I want to thank everyone at O'Reilly, especially our very patient editor and overseer, Allison Randal (no relation, but she has a nicely spelled last name), and Tim O'Reilly for taking a chance on me in the first place with the Camel and Llama books.

I am also indebted to the thousands of people who have purchased the past editions of the Llama so that I could use the money to stay "off the streets and out of jail," and to those students in my classrooms who have trained me to be a better trainer, and to the stunning array of Fortune 1000 clients who have purchased our classes in the past and will continue to do so into the future.

As always, a special thanks to Lyle and Jack, for teaching me nearly everything I know about writing. I won't ever forget you guys.

From Tom

I've got to echo Randal's thanks to everyone at O'Reilly. For the third edition of this book Linda Mui was our editor, and I still thank her for her patience in pointing out which jokes and footnotes were most excessive while pointing out that she is in no way to blame for the ones that remain. She and Randal have guided me through the process of writing, and I am grateful. In the present edition, Allison Randal has stepped in as editor, and my thanks go to her as well.

And another echo with regard to Randal and the other Stonehenge trainers, who hardly ever complained when I unexpectedly updated the course materials to try a new teaching technique. You folks have contributed many different viewpoints on teaching methods that I would never have seen.

For many years, I worked at the Oregon Museum of Science and Industry (OMSI), and I'd like to thank the folks there for letting me hone my teaching skills as I learned to build a joke or two into every activity, explosion, or dissection.

To the many folks on Usenet who have given me your appreciation and encouragement for my contributions there, thanks. As always, I hope this helps.

To my many students, who have shown me with their questions (and befuddled looks) when I needed to try a new way of expressing a concept. I hope that the present edition helps to relieve any remaining puzzlement.

Of course, deep thanks are due especially to my coauthor, Randal, for giving me the freedom to try various ways of presenting the material in the classroom and here in the book, as well as for the push to make this material into a book in the first place. And without fail, I must say that I am indeed inspired by your ongoing work to ensure no one else becomes ensnared by the legal troubles that have stolen so much of your time and energy; you're a fine example.

To my wife, Jenna, thanks for being a cat person, and everything thereafter.

From brian

I have to thank Randal first since I learned Perl from the first edition of this book and then had to learn it again when he asked me to start teaching for Stonehenge in 1998. Teaching is often the best way to learn. Since then, Randal has mentored me in Perl and several other things he thought I needed to learn, like the time he decided that we could use Smalltalk instead of Perl for a demonstration at a web conference. I'm always amazed at the breadth of his knowledge. He's the one who told me to start writing about Perl. Now I'm helping out on the book where I started. I'm honored, Randal.
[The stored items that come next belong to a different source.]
(** The check of [accept] compares two optional user IDs, and an anonymous
    user has none: on an application without a pending transfer the call
    succeeds, removes the owner, and thereby gives everyone every permission. *)
Theorem accept_anonymous_disowns app_id (app : App.t) db :
  AppAccessor.get app_id db = Some app → App.transfer_owner app = None →
  ∃ db' app', accept Anonymous app_id db = Ok db' ∧
    AppAccessor.get app_id db' = Some app' ∧ App.owner app' = None ∧
    ∀ identity p, authorize app' identity p = Allow.
Proof.
  intros Hget Ht. unfold accept. rw Hget /= bool_decide_true //.
  assert (Hn : App.name app = app_id) by (apply app_get_some in Hget as (? & _ & ->); done).
  do 2 eexists. split; [done|]. rw Hn get_update_transfer Hget /=. split_and!; try done.
  intros identity p. apply authorize_spec. by right; left.
Qed.
End Transfer.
I'd probably only seen Tom Phoenix for fewer than two weeks in the entire time I've worked for Stonehenge, but I'd been teaching his version of our Learning Perl course for years. That version turned into the third edition of this book. By teaching Tom's new version, I found new ways to explain almost everything and learned even more corners of Perl.

When I convinced Randal that I should help out on the Llama update, I was anointed as the maker of the proposal to the publisher, the keeper of the outline, and the version control wrangler. Our editor, Allison Randal, helped me get all of those set up and endured my frequent emails without complaining.

Special non-Perl thanks to Stacey, Buster, Mimi, Roscoe, Amelia, Lila, and everyone else who tried to distract me while I was busy but still talked to me even though I couldn't come out to play.